ÖM: Daha bir iki gün önce yayımlandı hükümetler arası görüşmelerde. Belki bir kez daha hatırlatmakta fayda var, atmosferdeki karbondioksit oranı halihazırda milyonda 392 parçacığa çıkmış durumda. Halbuki endüstri devriminin başladığı, kömürün ilk kullanılmaya başladığı dönemin öncesinde 280’di bu sayı. Müthiş bir artış var ve buna atmosferin katlanmasına imkân yok. Bu durumda 2 derecelik bir sıcaklık artışı önleyemeyecek bir duruma geliyor.

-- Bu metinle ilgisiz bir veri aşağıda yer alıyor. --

(* ===== verification/LinkProofs.v ===== *)
(** * A link under a new name

    An exported link carries the name that the export claimed: reading it back
    gives the node of the original link under that name. *)
From S2P Require Import Prelude GoStr GoFloat GoTime Model Base64 Ratelimit NetAddr.
From S2P Require Import NetUrl Links Clash Exporter.

(** ** Links and their fragments *)

(** A link is its base, or the base and a fragment. *)
Definition link_of (base raw : string) : Prop :=
  raw = base ∨ ∃ f, raw = base +:+ "#" +:+ f ∧ "#"%char ∉ explode f.
Definition no_hash (s : string) : Prop := "#"%char ∉ explode s.
(** Neither escaped nor read as an escape in a query *)
Definition plain_name (s : string) : Prop :=
  Forall (λ c, Ascii.eqb c percent_byte = false ∧ Ascii.eqb c "+" = false) (explode s).

Lemma explode_hash a f : explode (a +:+ "#" +:+ f) = explode a ++ "#"%char :: explode f.
Proof. by rewrite !explode_app. Qed.
Lemma Cut_hash a f : no_hash a → Cut (a +:+ "#" +:+ f) "#" = Some (a, f).
Proof. intros Ha. unfold Cut. by rewrite explode_hash, cut_on_app, !implode_explode. Qed.
Lemma Cut_no_hash a : no_hash a → Cut a "#" = None.
Proof. intros Ha. unfold Cut. by rewrite cut_on_absent. Qed.
Lemma before_link base raw : no_hash base → link_of base raw → before raw "#" = base.
Proof.
  intros Hb [->|(f & -> & _)]; unfold before; [by rewrite Cut_no_hash|by rewrite Cut_hash].
Qed.

Lemma link_with_name_link base raw name :
  no_hash base → link_of base raw → link_with_name raw name = base +:+ "#" +:+ PathEscape name.
Proof.
  intros Hb [->|(f & -> & Hf)]; unfold link_with_name, CutLast.
  - by rewrite cut_on_absent by (by rewrite elem_of_reverse_rev).
  - rewrite explode_hash, rev_app_distr. cbn [rev]. rewrite <-app_assoc. cbn [app].
    rewrite cut_on_app by (by rewrite elem_of_reverse_rev).
    cbn [fst fmap option_fmap option_map default]. by rewrite rev_involutive, implode_explode.
Qed.

Lemma escaped_no_hash name : no_hash (PathEscape name).
Proof.
  unfold no_hash, PathEscape, escape. rewrite explode_implode. intros Hin.
  pose proof (escape_graphic encodePathSegment (explode name) eq_refl) as Hg.
  rewrite Forall_forall in Hg. by apply Hg in Hin as [_ Hne].
Qed.

Section names.
Context `{Unicode}.

(** Reading a link is reading its base; the fragment is set beside it. *)
Lemma ParseURL_link base raw u :
  no_hash base → link_of base raw →
  ParseURL raw = Some u → ∃ u0 f, parse_base base = Some u0 ∧ u = u0 <| URL.Fragment := f |>.
Proof.
  intros Hb Hl. destruct Hl as [->|(f & -> & _)]; unfold ParseURL, cut_or.
  - rewrite Cut_no_hash by done. simpl. destruct (parse_base base) as [u0|]; [|done].
    intros [= <-]. exists u0, (URL.Fragment u0). by destruct u0.
  - rewrite Cut_hash by done. simpl. destruct (parse_base base) as [u0|]; [|done]. simpl.
    case_if; [intros [= <-]; exists u0, (URL.Fragment u0); by destruct u0|].
    destruct (unescape encodeFragment f) as [g|]; [|done]. intros [= <-]. by exists u0, g.
Qed.

Lemma parseName_plain u name d :
  plain_name name → name ≠ "" → parseNameFromFragment (u <| URL.Fragment := name |>) d = name.
Proof.
  intros Hp Hn. unfold parseNameFromFragment. simpl.
  rewrite (proj2 (String.eqb_neq _ _) Hn). unfold QueryUnescape, unescape.
  rewrite unescape_plain by done. simpl. rewrite implode_explode.
  by rewrite (proj2 (String.eqb_neq _ _) Hn).
Qed.

(** What a path escapes a query reads back, unless there is a '+'. *)
Lemma unescape_segment l :
  Forall (λ c, Ascii.eqb c "+" = false) l →
  unescape_bytes encodeQueryComponent (escape_bytes encodePathSegment l) = Some l.
Proof.
  induction 1 as [|c l Hc Hl IH]; simpl; [done|].
  unfold escape_byte. destruct (shouldEscape c encodePathSegment) eqn:E.
  - pose proof (byte_val_range c). rewrite (bool_decide_eq_false_2 (encodePathSegment = _)) by done.
    rewrite andb_false_r. cbn [app unescape_bytes].
    change (Ascii.eqb percent_byte percent_byte) with true. cbv iota.
    destruct (upper_hex_val (byte_val c / 16)) as [-> _]; [euclid|].
    destruct (upper_hex_val (byte_val c mod 16)) as [-> _]; [euclid|].
    simpl. rewrite IH. simpl. f_equal. f_equal. apply byte_of_eq. euclid.
  - destruct (plain_byte _ c E) as (Hp & _ & _). cbn [app unescape_bytes]. rewrite Hp, Hc. simpl.
    by rewrite IH.
Qed.

Lemma QueryUnescape_PathEscape name : plain_name name → QueryUnescape (PathEscape name) = Some name.
Proof.
  intros Hp. unfold QueryUnescape, PathEscape, unescape, escape. rewrite explode_implode.
  rewrite unescape_segment by (eapply Forall_impl; [done|by intros c []]). simpl.
  by rewrite implode_explode.
Qed.

(** ** The scheme *)

Lemma HasPrefix_hash a f p : no_hash p → HasPrefix (a +:+ String "#" f) p = HasPrefix a p.
Proof.
  unfold HasPrefix, no_hash. revert a; induction p as [|c p IH]; intros a Hp; [by destruct a|].
  apply not_elem_of_cons in Hp as [Hc Hp]. destruct a as [|d a]; simpl.
  - by destruct (ascii_dec c "#").
  - destruct (ascii_dec c d); [by apply IH|done].
Qed.
Lemma is_ascii_app a b : is_ascii (a +:+ b) = is_ascii a && is_ascii b.
Proof.
  induction a as [|c a IH]; [done|]. change (String c a +:+ b) with (String c (a +:+ b)).
  cbn. by rewrite IH, andb_assoc.
Qed.
Lemma string_map_append f a b : string_map f (a +:+ b) = string_map f a +:+ string_map f b.
Proof.
  induction a as [|c a IH]; [done|]. change (String c a +:+ b) with (String c (a +:+ b)).
  cbn. by rewrite IH.
Qed.
Lemma ToLower_hash a f :
  is_ascii (a +:+ "#" +:+ f) = true → ∃ g, ToLower (a +:+ "#" +:+ f) = ToLower a +:+ String "#" g.
Proof.
  intros Ha. unfold ToLower. rewrite Ha. rewrite is_ascii_app in Ha. bsplit. rewrite H0.
  exists (string_map lower_byte f). by rewrite string_map_append.
Qed.

Lemma graphic_ascii s : Forall graphic (explode s) → is_ascii s = true.
Proof.
  induction s as [|c s IH]; [done|]. intros [Hc Hs]%Forall_cons. cbn. rewrite IH by done.
  unfold graphic in Hc. lia.
Qed.

Lemma scheme_of_link base raw p :
  Forall graphic (explode raw) → link_of base raw → no_hash p →
  HasPrefix (ToLower (TrimSpace raw)) p = HasPrefix (ToLower base) p.
Proof.
  intros Hg Hl Hp. rewrite TrimSpace_graphic by done. destruct Hl as [->|(f & -> & _)]; [done|].
  destruct (ToLower_hash base f) as [g ->]; [by apply graphic_ascii|]. by apply HasPrefix_hash.
Qed.
End names.

(** ** Every kind of link *)

Definition renamed (n : node) (name raw : string) : node :=
  n <| Node.Name := name |> <| Node.RawURI := raw |>.

Section protocols.
Context `{Unicode} `{Crypto} `{FmtAny} `{LinkJson}.

Lemma parseVMess_protocol raw source n : parseVMess raw source = Ok n → Node.Protocol n = ProtoVMess.
Proof.
  unfold parseVMess. destruct (decode_first _ _ _); [|done]. destruct (vmess_unmarshal _); [|done].
  case_if; [done|]. by intros [= <-].
Qed.
Lemma parseSSR_protocol raw source n : parseSSR raw source = Ok n → Node.Protocol n = ProtoSSR.
Proof.
  unfold parseSSR. destruct (tryDecodeBase64 _); [|done]. destruct (ssr_split _).
  case_if; [done|]. by intros [= <-].
Qed.
Lemma parseHysteria2_protocol raw source n :
  parseHysteria2 raw source = Ok n → Node.Protocol n = ProtoHysteria2.
Proof.
  unfold parseHysteria2. destruct (parseHysteriaURL raw) as [[u ports]|]; [|done].
  destruct (splitHostPort _ _); [|done]. by intros [= <-].
Qed.
End protocols.

Section links.
Context `{Unicode} `{Crypto} `{FmtAny} `{LinkJson}.
Context (base raw name source : string).
Context (Hbase : no_hash base) (Hlink : link_of base raw).
Context (Hplain : plain_name name) (Hname : name ≠ "").
Let raw' := base +:+ "#" +:+ PathEscape name.

Lemma ParseURL_renamed u :
  ParseURL raw = Some u → ParseURL raw' = Some (u <| URL.Fragment := name |>).
Proof.
  intros (u0 & f & Hu & ->)%(ParseURL_link base); [|done..].
  unfold raw', PathEscape. rewrite ParseURL_fragment by done. by rewrite Hu.
Qed.
Lemma parse_link_renamed u host port :
  parse_link raw = Ok (u, host, port) →
  parse_link raw' = Ok (u <| URL.Fragment := name |>, host, port).
Proof.
  unfold parse_link. destruct (ParseURL raw) as [v|] eqn:E; [|done].
  rewrite (ParseURL_renamed v E).
  change (URL.Host (v <| URL.Fragment := name |>)) with (URL.Host v).
  destruct (splitHostPort _ _) as [[h p]|]; [|done]. simpl. by intros [= <- <- <-].
Qed.

Lemma parseVLESS_renamed n :
  parseVLESS raw source = Ok n → parseVLESS raw' source = Ok (renamed n name raw').
Proof.
  unfold parseVLESS. destruct (parse_link raw) as [[[u h] p]|] eqn:E; [|done].
  rewrite (parse_link_renamed _ _ _ E). simpl. intros [= <-].
  unfold vless_node. by rewrite parseName_plain.
Qed.
Lemma parseTrojan_renamed n :
  parseTrojan raw source = Ok n → parseTrojan raw' source = Ok (renamed n name raw').
Proof.
  unfold parseTrojan. destruct (parse_link raw) as [[[u h] p]|] eqn:E; [|done].
  rewrite (parse_link_renamed _ _ _ E). simpl. intros [= <-].
  unfold trojan_node. by rewrite parseName_plain.
Qed.
Lemma parseTUIC_renamed n :
  parseTUIC raw source = Ok n → parseTUIC raw' source = Ok (renamed n name raw').
Proof.
  unfold parseTUIC. destruct (parse_link raw) as [[[u h] p]|] eqn:E; [|done].
  rewrite (parse_link_renamed _ _ _ E). simpl. intros [= <-].
  unfold tuic_node. rewrite parseName_plain by done. simpl.
  change (password (u <| URL.Fragment := name |>)) with (password u).
  change (query_of (u <| URL.Fragment := name |>)) with (query_of u).
  change (username (u <| URL.Fragment := name |>)) with (username u).
  by destruct ((default "" (password u) =? "")%string && _).
Qed.
Lemma parseHysteria2_renamed n :
  is_Some (ParseURL raw) →
  parseHysteria2 raw source = Ok n → parseHysteria2 raw' source = Ok (renamed n name raw').
Proof.
  intros [u Hu]. unfold parseHysteria2, parseHysteriaURL. rewrite Hu, (ParseURL_renamed u Hu).
  change (URL.Host (u <| URL.Fragment := name |>)) with (URL.Host u).
  destruct (splitHostPort _ _) as [[h p]|]; [|done]. simpl. intros [= <-].
  unfold hysteria_node. by rewrite parseName_plain.
Qed.

(** The body of a shadowsocks link *)
Lemma TrimPrefix_hash p a f :
  no_hash p → no_hash a → TrimPrefix (a +:+ "#" +:+ f) p = TrimPrefix a p +:+ "#" +:+ f.
Proof.
  unfold TrimPrefix, no_hash. intros Hp Ha. rewrite explode_hash.
  assert (strip_prefix (explode p) (explode a ++ "#"%char :: explode f)
    = (λ k, k ++ "#"%char :: explode f) <$> strip_prefix (explode p) (explode a)) as ->.
  { clear -Hp Ha. revert Hp Ha. generalize (explode a) as x, (explode p) as q.
    intros x q; revert x; induction q as [|c q IH]; intros x Hp Ha; [done|].
    apply not_elem_of_cons in Hp as [Hc Hp]. destruct x as [|d x]; simpl.
    - by rewrite (proj2 (Ascii.eqb_neq _ _)) by done.
    - apply not_elem_of_cons in Ha as [_ Ha]. destruct (Ascii.eqb c d); [by apply IH|done]. }
  destruct (strip_prefix (explode p) (explode a)) as [k|]; [|done]. simpl.
  apply explode_inj. by rewrite explode_hash, !explode_implode.
Qed.
Lemma TrimPrefix_no_hash p a : no_hash a → no_hash (TrimPrefix a p).
Proof.
  unfold TrimPrefix, no_hash. intros Ha. destruct (strip_prefix _ _) as [k|] eqn:E; [|done].
  apply strip_prefix_app in E. rewrite explode_implode. rewrite E in Ha.
  by apply not_elem_of_app in Ha as [_ ?].
Qed.
Lemma TrimPrefix_link p a r :
  no_hash p → no_hash a → link_of a r → link_of (TrimPrefix a p) (TrimPrefix r p).
Proof.
  intros Hp Ha [->|(f & -> & Hf)]; [by left|]. right. exists f. by rewrite TrimPrefix_hash.
Qed.

(** What a shadowsocks link says beside its name and its text is in its base. *)
Definition ss_body (s : string) : string := TrimPrefix (TrimPrefix s "ss://") "SS://".
Lemma ss_body_no_hash : no_hash (ss_body base).
Proof. by apply TrimPrefix_no_hash, TrimPrefix_no_hash. Qed.
Lemma ss_body_link : link_of (ss_body base) (ss_body raw).
Proof.
  apply TrimPrefix_link; [by apply (bool_decide_unpack _)|by apply TrimPrefix_no_hash|].
  apply TrimPrefix_link; [by apply (bool_decide_unpack _)|done|done].
Qed.
Lemma ss_body_renamed : ss_body raw' = ss_body base +:+ "#" +:+ PathEscape name.
Proof.
  unfold ss_body, raw'. rewrite TrimPrefix_hash by (done || by apply (bool_decide_unpack _)).
  apply TrimPrefix_hash; [by apply (bool_decide_unpack _)|by apply TrimPrefix_no_hash].
Qed.

Lemma parseSS_renamed n :
  parseSS raw source = Ok n → parseSS raw' source = Ok (renamed n name raw').
Proof.
  unfold parseSS. cbv zeta. fold (ss_body raw) (ss_body raw').
  rewrite (before_link _ _ ss_body_no_hash ss_body_link).
  rewrite ss_body_renamed. unfold before at 3 4. rewrite Cut_hash by apply ss_body_no_hash. simpl.
  destruct (ss_parts _) as [[[[m pw] h] p]|]; [|done]. simpl. intros [= <-].
  assert (ss_name (ss_body base +:+ "#" +:+ PathEscape name) = name) as ->.
  { unfold ss_name. rewrite Cut_hash by apply ss_body_no_hash. by rewrite QueryUnescape_PathEscape. }
  by rewrite (proj2 (String.eqb_neq _ _) Hname).
Qed.

(** ** The theorem *)

Context (Hgraphic : Forall graphic (explode raw)).

Lemma raw'_link : link_of base raw'.
Proof. right. exists (PathEscape name). split; [done|apply escaped_no_hash]. Qed.
Lemma raw'_graphic : Forall graphic (explode raw').
Proof.
  unfold raw'. rewrite explode_hash. apply Forall_app. split.
  - destruct Hlink as [->|(f & -> & _)]; [done|]. by rewrite explode_hash in Hgraphic; apply Forall_app in Hgraphic as [? _].
  - apply Forall_cons_2; [by vm_compute|]. unfold PathEscape, escape. rewrite explode_implode.
    eapply Forall_impl; [by apply escape_graphic|]. by intros c [].
Qed.

(** The links that carry their name in a fragment, read by [ParseURI] *)
Lemma ParseURI_renamed n :
  Node.Protocol n ∉ [ProtoVMess; ProtoSSR] →
  (Node.Protocol n = ProtoHysteria2 → is_Some (ParseURL raw)) →
  ParseURI raw source = Ok n → ParseURI raw' source = Ok (renamed n name raw').
Proof.
  intros Hproto Hhy. unfold ParseURI. cbv zeta.
  pose proof raw'_graphic as Hg'. pose proof raw'_link as Hl'.
  rewrite !(scheme_of_link base raw) by (assumption || by apply (bool_decide_unpack _)).
  rewrite !(scheme_of_link base raw') by (assumption || by apply (bool_decide_unpack _)).
  rewrite (TrimSpace_graphic raw), (TrimSpace_graphic raw') by done.
  intros Hn. repeat case_if_in Hn; try done.
  - exfalso. apply Hproto. apply parseVMess_protocol in Hn as ->. by left.
  - by apply parseVLESS_renamed.
  - by apply parseTrojan_renamed.
  - by apply parseSS_renamed.
  - exfalso. apply Hproto. apply parseSSR_protocol in Hn as ->. by right; left.
  - apply parseHysteria2_renamed; [|done]. by apply Hhy; apply parseHysteria2_protocol in Hn.
  - by apply parseTUIC_renamed.
Qed.
End links.

(** Such a link is written with its new name after its base. *)
Lemma rawURI_renamed `{LinkJson} base raw name protocol :
  no_hash base → link_of base raw → protocol ∉ [ProtoVMess; ProtoSSR] →
  rawURIWithName raw protocol name = Ok (base +:+ "#" +:+ PathEscape name).
Proof.
  intros Hb Hl Hproto. unfold rawURIWithName. rewrite !(proj2 (String.eqb_neq _ _)).
  - by rewrite (link_with_name_link base).
  - intros ->. apply Hproto. by right; left.
  - intros ->. apply Hproto. by left.
Qed.

(** A link that is exported under a new name reads back as the node of the
    original link with nothing changed but the name and the text: for every
    kind of link that carries its name in the fragment, whatever fragment the
    original had, and every name with no '%' and no '+'. *)
Theorem rename_link `{Unicode} `{Crypto} `{FmtAny} `{LinkJson} base raw name source n :
  Forall graphic (explode raw) → no_hash base → link_of base raw →
  plain_name name → name ≠ "" →
  Node.Protocol n ∉ [ProtoVMess; ProtoSSR] →
  (Node.Protocol n = ProtoHysteria2 → is_Some (ParseURL raw)) →
  ParseURI raw source = Ok n →
  let raw' := base +:+ "#" +:+ PathEscape name in
  rawURIWithName raw (Node.Protocol n) name = Ok raw' ∧
  ParseURI raw' source = Ok (n <| Node.Name := name |> <| Node.RawURI := raw' |>).
Proof.
  intros Hg Hb Hl Hp Hne Hproto Hhy Hn raw'.
  split; [by apply rawURI_renamed|by eapply ParseURI_renamed].
Qed.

Bunun için da James Hansen başta olmak üzere dünyanın bütün önemli iklim bilimcilerinin ortaya koyduğu birşey var, bu oranı mutlaka 350’ye geri döndürmek zorundayız.

 

ÜŞ: Dha önceki görüşmelerde, resmi belgelerde “450’ye izin verilebilir” diye yazıyor. 450 sayısı felaketin ta kendisi.

 

ÖM: 350 maksimum zaten, dünyanın 1990’ların başında ulaştığı sayı. Şimdi onun çok ilerisine geçmiş kaosa doğru sürüklenmiş durumdayız. Şimdi tekrar 350’ye dönmek lazım, hareketin adı da onun için 350.

 

WB: Bu rakamın tekrar metne girmesini sağlayan bütün aktivistlere, bütün dinleyicilere teşekkür etmek gerek. Çünkü gerçekten bu eylemler sayesinde ve önümüzdeki Ekim ayının 10’unda yapacağımız eylem gibi eylemler sayesinde, bu aktivistlerin zorladığı ve bilim insanlarının zorladığı rakamlar anlaşma metinlerine kadar girebiliyor gerçekten.

 

ÖM: Eklemek istediğiniz birşey var mı?

 

WB: Burada olmaktan gayet mutluyum ve dinleyicilerinizden de aktivistlerin katılımlarıyla bunu bir gerçek haline getirmeyi de umut ediyorum.